### PROBLEM TO SOLVE
Give back exactly the lines of the entries below from the line with "rp_run : ∃ trace" to the line with "Lemma loadRun_found db", inclusive, and only those.

-- EXCERPTED RECORDS follows --

(** An [UPDATE] whose condition one row meets. *)
Lemma update_where_unique {A} (P : string → A → bool) (f : A → A) t k x :
  t !! k = Some x → P k x = true → (∀ k' x', t !! k' = Some x' → P k' x' = true → k' = k) →
  update_where P f t = (<[k := f x]> t, 1%nat).
Proof.
  intros Hk HP Hu. unfold update_where. fold (select_where P t). rewrite (select_unique P t k x) by done. f_equal.
  apply map_eq. intros k'. rewrite map_lookup_imap, lookup_insert. case_decide as Hd.
  - subst k'. rewrite Hk. cbn. by rewrite HP.
  - destruct (t !! k') as [y|] eqn:Hy; [|done]. cbn. destruct (P k' y) eqn:HP'; [by destruct Hd; symmetry; eauto|done].
Qed.

(** ** Lists of rows *)

Lemma omap_described {R A B} (key : R → string) (m : gmap string A) (g : A → B) (f : R → option B) (rows : list R) :
  (∀ r, r ∈ rows → ∃ x, m !! key r = Some x ∧ f r = Some (g x)) → omap (λ id, g <$> m !! id) (key <$> rows) = omap f rows.
Proof.
  induction rows as [|r rows IH]; intros H; [done|]. destruct (H r) as (x & Hx & Hf); [by left|].
  cbn. rewrite Hx, Hf. cbn. f_equal. apply IH. intros r' Hr'. apply H. by right.
Qed.

Lemma keys_described {R A} (key : R → string) (m : gmap string A) (rows : list R) :
  NoDup rows → (∀ r r', r ∈ rows → r' ∈ rows → key r = key r' → r = r') →
  (∀ id, is_Some (m !! id) ↔ ∃ r, r ∈ rows ∧ key r = id) → key <$> rows ≡ₚ sorted_keys m.
Proof.
  intros Hnd Hinj Hdom. apply NoDup_Permutation; [by apply NoDup_fmap_2_strong|apply NoDup_sorted_keys|].
  intros id. rewrite list_elem_of_fmap, elem_of_sorted_keys, Hdom. naive_solver.
Qed.

(** A row looked up by its key and a condition. *)
Lemma kept_where {A} (o : option A) (P : A → bool) x :
  match o with Some r => if P r then Some r else None | None => None end = Some x ↔ o = Some x ∧ P x = true.
Proof.
  destruct o as [r|]; [|by split; [|intros []]]. destruct (P r) eqn:H; split; [by intros [= <-]|by intros []|done|].
  intros [[= ->] H']. by rewrite H in H'.
Qed.

(** The rows that [P] does not hold of are the same. *)
Definition untouched {A} (P : string → A → bool) (t t' : gmap string A) : Prop :=
  ∀ k row, P k row = false → t !! k = Some row ↔ t' !! k = Some row.

#[export] Instance untouched_refl {A} P : Reflexive (@untouched A P).
Proof. by intros t k row. Qed.
#[export] Instance untouched_trans {A} P : Transitive (@untouched A P).
Proof. intros t1 t2 t3 H1 H2 k row Hp. by rewrite (H1 k row Hp), (H2 k row Hp). Qed.

(** A row of [P] put in place of a row of [P], or of none. *)
Lemma untouched_insert {A} (P : string → A → bool) t k row :
  P k row = true → (∀ old, t !! k = Some old → P k old = true) → untouched P t (<[k := row]> t).
Proof.
  intros HP Hold k' row' Hf. rewrite lookup_insert. case_decide as Hk; [|done]. subst k'. split.
  - intros H. by rewrite (Hold _ H) in Hf.
  - intros [= ->]. by rewrite HP in Hf.
Qed.

(** ** The rows of a run *)

Section Represents.
Context (nid : string → string → string) (projectID runID : string).

(** All columns but the outputs, which are stored with the attempts. *)
Definition node_stored (n : NodeRun) (row : NodeRow) : Prop :=
  rn_ProjectID row = projectID ∧ ∃ o, rn_Record row = (NodeRun_Snapshot n) <| nrr_EffectiveOutputs := o |>.

(** The Node Runs of the run are [nodes]. *)
Record rows_of (db : DB) (nodes : gmap string NodeRun) : Prop := {
  ro_row : ∀ id n, nodes !! id = Some n →
    ∃ row, node_row_of db projectID runID (nid runID id) = Some row ∧ node_stored n row;
  ro_only : ∀ k row, node_row_of db projectID runID k = Some row → ∃ id, k = nid runID id ∧ is_Some (nodes !! id) }.

Record attempt_stored (db : DB) (aid id : string) (a : NodeAttempt) (row : AttemptRow) : Prop := {
  as_node : ra_NodeRunID row = nid runID id;
  as_sequence : ra_Sequence row = na_sequence a;
  as_kind : ra_Kind row = na_kind a;
  as_state : ra_State row = na_state a;
  as_version : ra_StateVersion row = na_stateVersion a;
  as_result : load_result db aid row = na_result a;
  as_open : AttemptState_Terminal (na_state a) = false → db_outputs db !! aid = None }.

(** The Attempts of the run are [attempts], of the nodes [owners]. *)
Record attempts_of (db : DB) (attempts : gmap string NodeAttempt) (owners : gmap string string) : Prop := {
  ao_row : ∀ aid a, attempts !! aid = Some a →
    ∃ row id, attempt_row db projectID runID aid = Some row ∧ owners !! aid = Some id ∧ attempt_stored db aid id a row;
  ao_only : ∀ aid row, attempt_row db projectID runID aid = Some row → is_Some (attempts !! aid);
  ao_outputs : ∀ aid, is_Some (db_outputs db !! aid) → is_Some (db_attempts db !! aid) }.

(** The run of the project is the engine [e]. *)
Record represents (db : DB) (e : Engine) : Prop := {
  rp_run : ∃ trace cancel, run_row db projectID runID = Some (stamped trace cancel (WorkflowRun_Snapshot (en_run e)));
  rp_nodes : rows_of db (en_nodes e);
  rp_attempts : attempts_of db (en_attempts e) (en_attemptNodes e) }.

Lemma run_row_Some db r : run_row db projectID runID = Some r → db_runs db !! runID = Some r ∧ rr_ProjectID r = projectID.
Proof. unfold run_row. intros H. repeat case_match; simplify_eq. by case_bool_decide. Qed.

Lemma loadRun_found db r : run_row db projectID runID = Some r → loadRun projectID runID db = (db, Ok r).
Proof. intros H. unfold loadRun. erewrite tx_step by done. unfold tx_lift. by rewrite H. Qed.

Lemma node_row_Some db k row : node_row_of db projectID runID k = Some row ↔
  db_nodes db !! k = Some row ∧ node_of_run projectID runID k row = true.
Proof. unfold node_row_of. apply kept_where. Qed.

Lemma attempt_row_Some db aid row : attempt_row db projectID runID aid = Some row ↔
  db_attempts db !! aid = Some row ∧ attempt_of_run projectID runID aid row = true.
Proof. unfold attempt_row. apply kept_where. Qed.

Lemma rows_of_ext db db' nodes : db_nodes db' = db_nodes db → rows_of db nodes → rows_of db' nodes.
Proof. intros He [H1 H2]. split; unfold node_row_of in *; by rewrite He. Qed.

Lemma attempts_of_ext db db' attempts owners : db_attempts db' = db_attempts db → db_outputs db' = db_outputs db →
  attempts_of db attempts owners → attempts_of db' attempts owners.
Proof.
  intros He Ho [H1 H2 H3]. split; unfold attempt_row in *; rewrite ?He, ?Ho; try done.
  intros aid a Ha. destruct (H1 aid a Ha) as (row & id & ? & ? & [? ? ? ? ? Hres Hop]). exists row, id. split_and!; try done.
  constructor; try done; unfold load_result in *; by rewrite Ho.
Qed.

Lemma represents_ext db db' e : db_runs db' = db_runs db → db_nodes db' = db_nodes db → db_attempts db' = db_attempts db →
  db_outputs db' = db_outputs db → represents db e → represents db' e.
Proof.
  intros Hr Hn Ha Ho [H1 H2 H3]. constructor; [unfold run_row in *; by rewrite Hr|by eapply rows_of_ext|by eapply attempts_of_ext].
Qed.

(** Each Node Run under its own identity. *)
Definition named (nodes : gmap string NodeRun) : Prop :=
  ∀ id n, nodes !! id = Some n → nr_executionNodeID n = id ∧ nr_runID n = runID.

Lemma stored_id nodes id n row : named nodes → nodes !! id = Some n → node_stored n row →
  nrr_ExecutionNodeID (rn_Record row) = id.
Proof. intros Hn Hl (_ & o & ->). by destruct (Hn id n Hl). Qed.

(** Every row of the run is the row of one node. *)
Lemma row_of_node db nodes k row : named nodes → rows_of db nodes → node_row_of db projectID runID k = Some row →
  ∃ n, nodes !! nrr_ExecutionNodeID (rn_Record row) = Some n ∧ node_stored n row ∧
       k = nid runID (nrr_ExecutionNodeID (rn_Record row)).
Proof.
  intros Hn Hr Hrow. destruct (ro_only _ _ Hr k row Hrow) as (id & -> & n & Hid).
  destruct (ro_row _ _ Hr id n Hid) as (row' & Hrow' & Hst). assert (row' = row) as -> by congruence.
  exists n. by rewrite (stored_id nodes id n row Hn Hid Hst).
Qed.

(** *** Writing a Node Run *)

Lemma node_stored_in_run n row k : nr_runID n = runID → node_stored n row → node_of_run projectID runID k row = true.
Proof.
  intros Hn (Hp & o & Hr). unfold node_of_run. by rewrite Hp, Hr, !bool_decide_eq_true_2 by (cbn; congruence).
Qed.

Lemma nid_injective db nodes id id' n n' : named nodes → rows_of db nodes → nodes !! id = Some n → nodes !! id' = Some n' →
  nid runID id = nid runID id' → id = id'.
Proof.
  intros Hnm Hr Hn Hn' He. destruct (ro_row _ _ Hr id n Hn) as (row & Hrow & Hst).
  destruct (ro_row _ _ Hr id' n' Hn') as (row' & Hrow' & Hst'). assert (row' = row) as -> by congruence.
  by rewrite <-(stored_id nodes id n row), <-(stored_id nodes id' n' row) by done.
Qed.

(** The row of one node replaced. *)
Lemma rows_of_insert db nodes id n n' row : named nodes → rows_of db nodes → nodes !! id = Some n →
  nr_runID n' = runID → node_stored n' row →
  rows_of (db <| db_nodes := <[nid runID id := row]> (db_nodes db) |>) (<[id := n']> nodes).
Proof.
  intros Hnm Hr Hn Hn' Hst. split.
  - intros k m. rewrite lookup_insert. case_decide as Hk.
    + intros [= <-]. subst k. exists row. split; [|done]. apply node_row_Some. cbn.
      rewrite lookup_insert_eq. split; [done|by eapply node_stored_in_run].
    + intros Hm. destruct (ro_row _ _ Hr k m Hm) as (row' & Hrow & Hst'). exists row'. split; [|done].
      apply node_row_Some in Hrow. apply node_row_Some. cbn. rewrite lookup_insert_ne; [done|].
      intros He. by destruct Hk; eapply nid_injective.
  - intros k row' H%node_row_Some. cbn in H. rewrite lookup_insert in H. case_decide as Hk.
    + exists id. split; [done|]. rewrite lookup_insert_eq. eauto.
    + apply node_row_Some in H. destruct (ro_only _ _ Hr k row' H) as (id' & -> & Hid'). exists id'. split; [done|].
      rewrite lookup_insert. case_decide; eauto.
Qed.

(** An [UPDATE node_runs] that is meant for one node. *)
Lemma write_node db nodes id n n' P f : named nodes → rows_of db nodes → nodes !! id = Some n → nr_runID n' = runID →
  (∀ k row, P k row = true → node_of_run projectID runID k row = true) →
  (∀ row, node_stored n row → P (nid runID id) row = true) →
  (∀ id' m row, nodes !! id' = Some m → node_stored m row → P (nid runID id') row = true → id' = id) →
  (∀ row, node_stored n row → node_stored n' (f row)) →
  ∃ t, update_where P f (db_nodes db) = (t, 1%nat) ∧ rows_of (db <| db_nodes := t |>) (<[id := n']> nodes) ∧
    ∀ k, node_row_of db projectID runID k = None → t !! k = db_nodes db !! k.
Proof.
  intros Hnm Hr Hn Hn' HPr HP Hu Hf. destruct (ro_row _ _ Hr id n Hn) as (row & Hrow & Hst).
  pose proof Hrow as (Hl & _)%node_row_Some. eexists. split; [apply (update_where_unique _ _ _ _ _ Hl); [by apply HP|]|split].
  - intros k row' Hk HP'. assert (node_row_of db projectID runID k = Some row') as Hrow' by (apply node_row_Some; eauto).
    destruct (row_of_node db nodes k row' Hnm Hr Hrow') as (m & Hm & Hst' & ->). f_equal. by eapply Hu.
  - by eapply rows_of_insert; [..|apply Hf].
  - intros k Hk. apply lookup_insert_ne. congruence.
Qed.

-- EXCERPTED RECORDS concluded --

### EXERCISE SOLUTION
  rp_run : ∃ trace cancel, run_row db projectID runID = Some (stamped trace cancel (WorkflowRun_Snapshot (en_run e)));
  rp_nodes : rows_of db (en_nodes e);
  rp_attempts : attempts_of db (en_attempts e) (en_attemptNodes e) }.

Lemma run_row_Some db r : run_row db projectID runID = Some r → db_runs db !! runID = Some r ∧ rr_ProjectID r = projectID.
Proof. unfold run_row. intros H. repeat case_match; simplify_eq. by case_bool_decide. Qed.

Lemma loadRun_found db r : run_row db projectID runID = Some r → loadRun projectID runID db = (db, Ok r).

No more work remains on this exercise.